Resler-Seek signed up for TRiO, a program designed to help students in underrepresented categories. It connects students to others from similar circumstances, assists with tasks such as the FAFSA, introduces new Tigers to faculty members and facilitates scholarship opportunities.
“I participated in a ‘speed seminar’ through TRiO where you filled out your interests and they put you in a circle with Mizzou staff,” Resler-Seek says. “One of them was [writing mentor] Erik Potter.”
Potter, who works in the MU Fellowships Office, helps students tell their stories and apply for nationally competitive fellowships and scholarships. Resler-Seek was selected for the U.S.-U.K. Fulbright Commission Summer Institute Program at the University of Bristol. The three-week program focuses on arts, activism and social justice, areas to which Resler-Seek feels deeply connected.
“I have a double major in political science and communications, and I am very passionate about politics and social justice,” Resler-Seek says. “Art has been the biggest part of me and my spirit since I was a kid. Every aspect of this program really called to me and made me decide that this is what I want to do.”
The application process for the summer institute program was lengthy and rigorous. Resler-Seek wrote five essays that underwent multiple editing rounds. Once selected, she interviewed with faculty at the University of Bristol.
“The application process is really prestigious and official,” Resler-Seek says. “Things have to be done a certain way and you have to get all your ducks in a row.
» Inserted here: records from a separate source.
(** C7, the claim as stated fails: the first call of the gate for an
    identity without a counter is not allowed and creates no counter. *)
Lemma first_call_without_counter_fails :
  let db := sample_db "free" 0 "2024-03-05" in
  let r := check_rate_limit default_limits "2024-03-05" "u7" db in
  (∀ limit used remaining pl, r.2 ≠ RateOk limit used remaining pl) ∧
  find_user "u7" r.1 = None ∧
  (ask_question default_limits "2024-03-05" (sample_user "u7" "free" 0 "") "q" true db).2
  = Failed500.
Proof. split_and!; [intros; vm_compute; discriminate|reflexivity|reflexivity]. Qed.

(** C3 (as the code has it).  A plan name outside 'free', 'pro' and
    'business' raises nothing: [limits.get] falls back to 10 and the rate
    check goes on as for any plan, and [get_llm_for_user] answers 'gemini'
    for every plan other than 'business'. *)
Theorem unknown_plan_defaults env p :
  p ≠ "free" → p ≠ "pro" → p ≠ "business" →
  limits_get env p = 10 ∧
  LLMManager.get_llm_for_user p = "gemini" ∧
  (∀ today uid db u,
     find_user uid db = Some u → plan u = p → last_reset (usage u) = today →
     (check_rate_limit env today uid db).2
     = if decide (daily_count (usage u) >= 10)
       then DailyLimitReached 10 (daily_count (usage u)) p
       else RateOk 10 (daily_count (usage u)) (10 - daily_count (usage u)) p).
Proof.
  intros Hf Hp Hb.
  assert (limits_get env p = 10) as Hlim.
  { unfold limits_get. by rewrite !decide_False. }
  split_and!; [done| |].
  - unfold LLMManager.get_llm_for_user. by rewrite decide_False.
  - intros today uid db u Hfind Hplan Hday.
    destruct (find_user_split _ _ _ Hfind) as (pre & e & post & -> & Hpre & Hu).
    rewrite check_rate_limit_found; [|done..]. simpl.
    unfold reset_if_needed. rewrite decide_False; [|naive_solver].
    rewrite set_usage_same. unfold rate_decision. by rewrite Hplan, Hlim.
Qed.

Lemma unknown_plan_defaults_witness :
  limits_get default_limits "enterprise" = 10 ∧
  LLMManager.get_llm_for_user "enterprise" = "gemini".
Proof.
  destruct (unknown_plan_defaults default_limits "enterprise") as (H1 & H2 & _);
    [discriminate..|].
  by split.
Defined.

(** C3, the claim as stated fails: with the plan 'enterprise' the rate check
    succeeds with the limit 10 and the routing answers 'gemini'; neither
    fails. *)
Lemma unknown_plan_is_served :
  let db := (update_user_plan "u1" "enterprise" "2024-03-05T10:00:00+00:00"
               (sample_db "free" 0 "2024-03-05")).1 in
  (plan <$> find_user "u1" db) = Some "enterprise" ∧
  (check_rate_limit default_limits "2024-03-05" "u1" db).2 = RateOk 10 0 10 "enterprise" ∧
  LLMManager.get_llm_for_user "enterprise" = "gemini".
Proof. by split_and!. Qed.

End CounterTheorems.


Section WindowTheorems.
Import AuthSystem.
Local Open Scope Z_scope.

Lemma reset_if_needed_date today g : last_reset (reset_if_needed today g) = today.
Proof.
  unfold reset_if_needed. case_decide as H; [done|].
  by destruct (decide (last_reset g = today)).
Qed.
I spent the majority of winter break working on my essays.”
Because of Resler-Seek’s past — and because her parents faced a lot of the same struggles — she is inspired to change the world.
“I always knew I wanted to help people,” Resler-Seek says. “I would love to be in front of Congress one day fighting for the rights of people who come from low-income backgrounds, who do not have health care and who need basic human rights.”
Through this program, Potter hopes that Resler-Seek can see the big picture for her future. He’s been in the same position as Resler-Seek and many other students, not seeing opportunities because of cost or class barriers, or perhaps feeling unworthy. He strives to help students hold themselves to high standards and seek avenues towards new goals.
“She represents the reason I’m doing this job,” Potter says. “This could be one of those experiences for her that really provides direction and changes her trajectory.”
Resler-Seek still finds it hard to believe that she landed the Fulbright. But she also knows that she earned it — and that motivates her to keep achieving.
“Be unapologetic,” Resler-Seek says. “Because at the end of the day, you’re the one who gets those things. You’re the one who earns a scholarship and you’re the one who gets into college.
“You have the means to overcome your barriers.”